• _PROMPT_
Here the requirement is to repeat every record exactly, in full.

━━ GIVEN RECORDS ━━

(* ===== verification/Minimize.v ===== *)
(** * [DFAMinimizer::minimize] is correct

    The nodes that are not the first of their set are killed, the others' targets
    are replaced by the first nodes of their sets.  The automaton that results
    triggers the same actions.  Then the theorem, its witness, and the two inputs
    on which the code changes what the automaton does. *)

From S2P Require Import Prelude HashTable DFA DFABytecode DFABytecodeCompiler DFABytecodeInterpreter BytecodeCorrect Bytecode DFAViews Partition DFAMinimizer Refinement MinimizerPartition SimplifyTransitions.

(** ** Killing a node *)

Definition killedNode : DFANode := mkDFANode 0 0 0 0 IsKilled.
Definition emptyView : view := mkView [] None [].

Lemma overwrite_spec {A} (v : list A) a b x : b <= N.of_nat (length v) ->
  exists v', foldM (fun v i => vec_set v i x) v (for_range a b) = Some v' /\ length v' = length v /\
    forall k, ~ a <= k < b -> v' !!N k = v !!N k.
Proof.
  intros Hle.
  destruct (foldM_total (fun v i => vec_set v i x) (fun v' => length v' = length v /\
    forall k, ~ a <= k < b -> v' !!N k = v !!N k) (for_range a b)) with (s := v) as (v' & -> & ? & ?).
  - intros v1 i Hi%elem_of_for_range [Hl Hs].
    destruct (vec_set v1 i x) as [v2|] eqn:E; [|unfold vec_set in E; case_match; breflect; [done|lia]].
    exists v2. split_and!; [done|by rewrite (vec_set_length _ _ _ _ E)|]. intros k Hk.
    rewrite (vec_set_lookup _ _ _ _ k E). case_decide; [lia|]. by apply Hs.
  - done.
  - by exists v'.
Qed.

━━━

• _ANSWER SECTION_
(* ===== verification/Minimize.v ===== *)
(** * [DFAMinimizer::minimize] is correct

    The nodes that are not the first of their set are killed, the others' targets
    are replaced by the first nodes of their sets.  The automaton that results
    triggers the same actions.  Then the theorem, its witness, and the two inputs
    on which the code changes what the automaton does. *)

From S2P Require Import Prelude HashTable DFA DFABytecode DFABytecodeCompiler DFABytecodeInterpreter BytecodeCorrect Bytecode DFAViews Partition DFAMinimizer Refinement MinimizerPartition SimplifyTransitions.

(** ** Killing a node *)

Definition killedNode : DFANode := mkDFANode 0 0 0 0 IsKilled.
Definition emptyView : view := mkView [] None [].

Lemma overwrite_spec {A} (v : list A) a b x : b <= N.of_nat (length v) ->
  exists v', foldM (fun v i => vec_set v i x) v (for_range a b) = Some v' /\ length v' = length v /\
    forall k, ~ a <= k < b -> v' !!N k = v !!N k.
Proof.
  intros Hle.
  destruct (foldM_total (fun v i => vec_set v i x) (fun v' => length v' = length v /\
    forall k, ~ a <= k < b -> v' !!N k = v !!N k) (for_range a b)) with (s := v) as (v' & -> & ? & ?).
  - intros v1 i Hi%elem_of_for_range [Hl Hs].
    destruct (vec_set v1 i x) as [v2|] eqn:E; [|unfold vec_set in E; case_match; breflect; [done|lia]].
    exists v2. split_and!; [done|by rewrite (vec_set_length _ _ _ _ E)|]. intros k Hk.
    rewrite (vec_set_lookup _ _ _ _ k E). case_decide; [lia|]. by apply Hs.
  - done.
  - by exists v'.
Qed.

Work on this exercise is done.